Viscosity of fuel may increase in cold. “Fuel oils will gel at temperatures below 32° F,” says Johnson.

Sluggish fuel is only one outcome in sub-freezing temperature. “In addition, the density of the air changes, and air band adjustments may be needed to compensate for this,” says Johnson.

Burner as Bridge

Even before the advent of bio-diesel fuels and diesel fuels with synthetic additives, storing fuel in a tank for long periods was never a good idea. Prior to storage for any period of time, empty the fuel tank. For shorter intervals, the tank can be topped.

Allowing fuel to mix with air in a half-empty tank for a long period contributes to its alteration (and degradation). In the case of biodiesel fuel, acids may form that can later attack components of the fuel tank.

More varied fuel types—all aimed at strong performance while generating fewer pollutants—are here to stay. So, too, are methods such as producing a thermal aerosol of oil fuel; the aerosol improves combustion and at the same time contributes to the reduction of NOx chemicals in most cases.

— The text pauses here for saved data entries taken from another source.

(* ===== verification/Prelude.v ===== *)
(** * Verification of the Mach IPC capability system (osfmk/src/mach_kernel/ipc)

    The repository is the OSF Mach kernel.  Its core is interprocess
    communication: a task names ports, port sets and dead names in its space
    by 32-bit names, holds rights for them under these names, and moves the
    rights through messages.  This development models the capability system
    as it is written in C, in the configuration AT386 PRODUCTION (DIPC, the
    distributed ports, and NORMA_VM are off), and proves what it promises.

    ** The program and its parts

    - A space (struct ipc_space) maps names to entries: a table indexed by
      the upper 24 bits of the name, with a generation number that must
      agree, and a splay tree for the names that do not fit.  Free table
      entries are linked through the table; entries of the tree whose index
      is in the table set a collision bit there; send rights are found by
      object through an open-addressing hash table kept in the table itself,
      or a global chained one for entries of the tree.
    - A port (struct ipc_port) counts references, send rights and send-once
      rights, has a queue of messages, blocked senders, a no-senders request,
      a port-destroyed request and a table of dead-name requests.
    - A port set (struct ipc_pset) receives for its members.
    - The rights layer (ipc_right.c) changes an entry and its port together;
      the object layer (ipc_object.c) finds or allocates the entry, calls the
      rights layer and unlocks again.
    - The system calls (mach_port.c) are what a task can ask for: they check
      their arguments and compose the operations of the layers below.

    ** Files

    - [Prelude]: the outcome monad, loops, 32-bit words, lists in order,
      tactics.
    - [MachPort]: mach/port.h, ipc/port.h, ipc/ipc_entry.h: names, types of
      rights, user references, the bits of an entry.
    - [IpcQueue]: ipc_thread.c and the queues of ipc_kmsg.c, pointers and
      all, as lists.
    - [IpcSplay]: ipc_splay.c, polymorphic in what a node carries.
    - [IpcTypes]: the records of a space and its entries, the world outside.
    - [IpcHash]: ipc_hash.c.  [IpcTable]: ipc_table.c.  [IpcEntry]:
      ipc_entry.c, definitions.
    - [IpcInv]: the invariant [space_wf H] of a space, where [H] are the
      names in hand, and the map from names to capabilities that it stands
      for ([space_view]); lookup and allocation from the free list.
      [IpcDealloc], [IpcGrow], [IpcAlloc], [IpcAllocName]: the operations of
      ipc_entry.c keep it.  [IpcUpdate]: rewriting an entry, entering and
      leaving the reverse hash tables.  [IpcSpace]: ipc_space.c, creation
      and references.
    - [IpcPort]: ipc_port.c and the macros of ipc_object.h.  [IpcDnreq]:
      dead-name requests.  [IpcPortRights]: naked rights and no-senders
      requests.  [IpcCircular]: ports in transit.  [IpcPset], [IpcPsetInv]:
      ipc_pset.c and the queues of ipc_mqueue.c.  [IpcDestroy]: the death of
      a port.
    - [IpcRight]: ipc_right.c, definitions.  [IpcRightEq]: deallocation as a
      change of the user references by -1.  [IpcRightInv]: the map of rights
      of a space ([spaced], [hand], [released]) and the account between
      rights, rights in transit and the counts of ports ([rights_ok]).
      [IpcFrame]: what a copyin leaves alone.  [IpcRightDealloc],
      [IpcRightCopy], [IpcRightTwo]: ipc_right_check, ipc_right_dealloc,
      ipc_right_copyin, ipc_right_copyin_two and ipc_right_copyout against
      that account.
    - [IpcObject]: ipc_object.c, and the allocation of ports and port sets.
      [IpcObjectInv], [IpcObjectAlloc]: its operations as steps on the map of
      rights.
    - [IpcMqueue]: ipc_mqueue.c, sending and receiving, cut where a thread
      blocks.  [IpcMqueueInv]: what each step does to the queues.
      [IpcMsgSystem]: threads that send and receive as a transition system,
      and its invariant.  [IpcMsgOrder]: the order of messages.
    - [IpcNotify]: ipc_notify.c, the messages that notifications become.
    - [IpcKmsg]: ipc_kmsg.c, the rights in the header of a message and the
      destruction of a message with its rights.  [IpcKmsgInv],
      [IpcKmsgClean]: both against the account of rights.
    - [MachPortCall], [MachPortNames]: the system calls of mach_port.c.
      [MachPortCallInv]: types, references, allocation, deallocation and
      extraction against the map of rights.  [MachPortSystem]: the calls of
      a task as a transition system and its invariant.  [MachPortNamesInv]:
      the lists of the names of a space and of the members of a port set.
    - [IpcExamples], [IpcRightExamples], [MachPortExamples],
      [IpcMsgExamples], [IpcKmsgExamples]: concrete states, to which every theorem that has
      hypotheses is applied, and the behaviours that differ from the comments
      of the code.

    ** How the code is modelled

    Operations are functions from states to outcomes ([outcome]): a result,
    or a fault, which is an assertion that fails, a panic, a dangling
    pointer, a lock taken or released against its discipline, or a loop that
    exceeds its bound.  Assertions are part of the model although PRODUCTION
    kernels compile them away: a theorem that an operation returns [Ok]
    shows that none of them fails.  The space and its entries are an
    [istate]; ports, port sets, the timestamp, the notifications sent and
    the threads woken are a [pstate].  Pointers are addresses into finite
    maps; entries are designated by [eptr], a slot of the table or the
    address of a tree entry.  Integers are [Z] with [u32] where the code
    computes modulo 2^32.

    What is outside of the code is a parameter: [iworld] and [pworld] have
    the answers of the memory allocators, the success of try-locks and what
    other threads have done to the state whenever a lock is granted
    ([w_other], [pw_other]).  Theorems on the entry layer hold for all
    interference that [rely] allows; theorems on ports, rights and objects
    assume that no other thread runs ([quiet], [undisturbed]), unless they
    say otherwise.  Notifications are events in the order in which they are
    sent; [IpcNotify] says what each of them does.

    ** What is proved

    - Splay trees, both hash tables and the size tables refine finite maps
      and sequences, also under the in-place deletions of the code.
    - Every operation on entries terminates, never fails an assertion, keeps
      [space_wf] and changes the map of names exactly as its specification
      says, while other threads may run whenever the lock is dropped.
    - Counts of rights and no-senders notifications agree; ports in transit
      never form a circle; messages are neither lost, duplicated nor
      reordered when ports join and leave sets; a dying port does its last
      duties in order.
    - Rights: check, deallocation, copyin and copyout never fail an
      assertion when the account of rights is in balance, do what the map of
      rights says, send exactly the notifications due, and keep the balance;
      ipc_object_copyin and ipc_object_copyout compose this with the lookup,
      allocation and release of the entry, and a send right that is moved out
      and back leaves the rights of the space and every port as they were.
    - System calls: allocation binds a free name to what was asked for and
      nothing else; any sequence of calls and of rights that arrive keeps
      rights, rights in transit and counts in account and never fails an
      assertion; mach_port_names and mach_port_get_set_status return a
      snapshot of the map of rights and stay within the memory they have.
    - Messages: whatever threads send to live ports, receive, block and are
      woken, no step fails an assertion, no wakeup of a sender is lost, and
      every port is a first-in first-out queue with consecutive sequence
      numbers.  Blocked senders that are interrupted or run out of time are
      left out of this system: they stay in the queue of blocked senders, and
      a theorem shows that this loses a wakeup.
    - Headers and messages: ipc_kmsg_copyin_header takes both rights of a
      header or neither ([header_plan] says which, and what is left of the
      names); ipc_kmsg_clean gives up exactly what a message holds.  The
      theorem on headers excludes two names with the same index of which the
      reply name loses its last right; a second one shows that the code then
      reads a freed entry.
    - Notifications: each kind becomes the message its template gives, which
      is the last of its port, or its send-once right is released, with the
      receive right that it would have carried.
    - The linked queues of threads and messages are lists.
    - Where the code does not do what its comments promise, the theorem says
      what it does.

    ** Bounds

    Loops that the code does not bound get a bound that is proved to be
    enough: 512 table sizes for growth (ipc_table_entries_size; each round
    uses a larger size), one more than that for the retries of the
    allocations, the length of a table for free lists and probes, the number
    of ports for chains of destinations, the number of messages for the
    destruction of a queue.  One round of ipc_mqueue_send is proved to be
    enough for a message to the port of a task, and a reply of the kernel
    takes one more; the walk of ipc_thread_inqueue takes one step more than
    there are threads.  The rounds of allocation of mach_port_names and
    mach_port_get_set_status are an argument; two are proved to be enough
    when no other thread runs.

    ** Not modelled

    The bodies of messages on their way in and out (ipc_kmsg_copyin_body,
    ipc_kmsg_copyout_body) move out-of-line memory between maps and belong
    to the virtual memory system as much as to this one; mach_msg.c above
    them is left out too, and so is ipc_space_destroy.  ipc_kobject_server
    and the check of scatter lists are parameters of the operations on
    messages.  Distributed IPC, virtual
    memory, scheduling, device drivers, machine-dependent code, the debugger
    and the memory allocators are not modelled: they are other subsystems,
    which this one calls through the parameters above or not at all. *)

From stdpp Require Import prelude list gmap numbers sorting.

The oil burner bridges many of the issues of industrial processes and air quality that concern regulators and the public at large.

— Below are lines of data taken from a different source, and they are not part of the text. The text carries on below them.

(** The neighbours of an element that leaves are linked to each other. *)
Lemma unlink_spec h x l :
  l ≠ [] → NoDup (x :: l) → cyc h (x :: l) →
  ∃ h1 h2, lmod h (hd Q_NULL l) (λ k, set_prev k (lst Q_NULL l)) = Ok h1 ∧
    lmod h1 (lst Q_NULL l) (λ k, set_next k (hd Q_NULL l)) = Ok h2 ∧
    cyc h2 l ∧ within h h2 l ∧ h2 !! x = h !! x.
Proof.
  intros Hl [Hx Hnd]%NoDup_cons [_ Hs]%cyc_cons; [|done].
  destruct (seg_set_prev h x (lst Q_NULL l) l x) as (h1 & Hm1 & Hs1 & Hw1); [done..|].
  destruct (seg_set_next h1 (lst Q_NULL l) l x (hd Q_NULL l)) as (h2 & Hm2 & Hs2 & Hw2); [done..|].
  exists h1, h2. pose proof (hd_in Q_NULL l Hl) as Hi1. pose proof (lst_in Q_NULL l Hl) as Hi2.
  assert (within h h2 l) as Hw.
  { eapply within_trans; eapply within_mono; [|exact Hw1| |exact Hw2]; intros y ->%list_elem_of_singleton; done. }
  split_and!; [done..|]. by apply Hw.
Qed.

Lemma lmod_eq h x l f : h !! x = Some l → lmod h x f = Ok (<[x := f l]> h).
Proof. intros Hx. unfold lmod, lget. by rewrite Hx. Qed.

(** An element is linked in at the end. *)
Lemma link_spec h l x lx :
  l ≠ [] → NoDup l → x ∉ l → h !! x = Some lx → cyc h l →
  ∃ h', (lf ← lget h (hd Q_NULL l);
         h ← lmod h x (λ k, set_next k (hd Q_NULL l));
         h ← lmod h x (λ k, set_prev k (l_prev lf));
         h ← lmod h (hd Q_NULL l) (λ k, set_prev k x);
         h ← lmod h (l_prev lf) (λ k, set_next k x);
         Ok (h, hd Q_NULL l)) = Ok (h', hd Q_NULL l) ∧
    cyc h' (l ++ [x]) ∧ within h h' (x :: l).
Proof.
  intros Hl Hnd Hx Hlx Hc. assert (∃ lf, h !! hd Q_NULL l = Some lf ∧ l_prev lf = lst Q_NULL l) as (lf & Hf & Hp).
  { destruct l as [|f l]; [done|]. destruct Hc as [Hf _]. by eexists. }
  unfold lget at 1. rewrite Hf. ostep. rewrite Hp, (lmod_eq _ _ _ _ Hlx). ostep.
  rewrite (lmod_eq _ _ _ _ (lookup_insert_eq _ _ _)). ostep. rewrite insert_insert_eq.
  set (h1 := <[x := set_prev (set_next lx (hd Q_NULL l)) (lst Q_NULL l)]> h).
  assert (within h h1 (x :: l)) as Hw1 by (apply within_insert; by left).
  assert (seg h1 (lst Q_NULL l) l (hd Q_NULL l)) as Hs1.
  { eapply seg_frame; [|exact Hc]. intros y Hy. unfold h1. rewrite lookup_insert_ne; [done|]. by intros ->. }
  destruct (seg_set_prev h1 _ x l _ Hl Hnd Hs1) as (h2 & -> & Hs2 & Hw2). ostep.
  destruct (seg_set_next h2 _ l _ x Hl Hnd Hs2) as (h3 & -> & Hs3 & Hw3). ostep.
  pose proof (hd_in Q_NULL l Hl) as Hi1. pose proof (lst_in Q_NULL l Hl) as Hi2.
  exists h3. split; [done|]. split.
  - unfold cyc. rewrite seg_app, last_snoc, hd_app. simpl. rewrite (hd_default x Q_NULL l), (lst_default x Q_NULL l) by done.
    split; [done|]. split; [|done]. rewrite Hw3, Hw2 by (intros ->%list_elem_of_singleton; done).
    unfold h1. by rewrite lookup_insert_eq.
  - eapply within_trans; [exact Hw1|]. eapply within_trans; eapply within_mono; [|exact Hw2| |exact Hw3];
      intros y ->%list_elem_of_singleton; by right.
Qed.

Keeping a burner in optimal working condition reduces breakdowns and time lost to correct them. It also contributes to better air quality, an issue that is tying pressure washer burners more tightly to regulatory requirements.

In California, operators of pressure washers must now file Form 222-PW to register their equipment at www.aqmd.gov/docs/default-source/default-document-library/222-pw.pdf?sfvrsn=0. Registration is required for any pressure washer that is equipped with a heater or burner fired on diesel fuel with a corresponding heat capacity of 550,000 Btu per hour or less and a maximum NOx emission of less than one pound per day—and uses no more than 50 gallons of fuel per day.

The registration is part of the California Air Resources Board Airborne Toxic Control Measure (CARB ATCM). The registration form cited in the preceding paragraph is from the South Coast Air Quality Management District (SCAQMD).

Expect more stringent requirements for burners to come as efforts to control emissions increase. Keeping burners in top-performance condition is an imperative, as an environmentally friendly burner on a hot water pressure washer is just one of many bridges to the future. 


Manufacturers and distributors both offer advice on troubleshooting burners. One example is the ADC 12Vdc Oil Burner Manual from R.W. Beckett Corporation Inc. (See www.beckettcorp.com/wp-content/uploads/2015/01/ADC-12v-Burner-Manual.pdf.) A Troubleshooting Chart (Table 4 on page 14) lists symptoms, such as oil not igniting, no flame, and no oil spray. Each symptom is aligned with a list of possible causes. No flame? Check first for a plugged oil nozzle. If the nozzle is clear, go to the solenoid valve. If it’s actuating, make certain the valve is opening or closing properly. A model of clarity and detail, the troubleshooting chart itself includes cross referencing, so if there is no oil spray and a broken or stripped coupling between pump and motor is the cause, the manual user can immediately link to the section on drive component maintenance.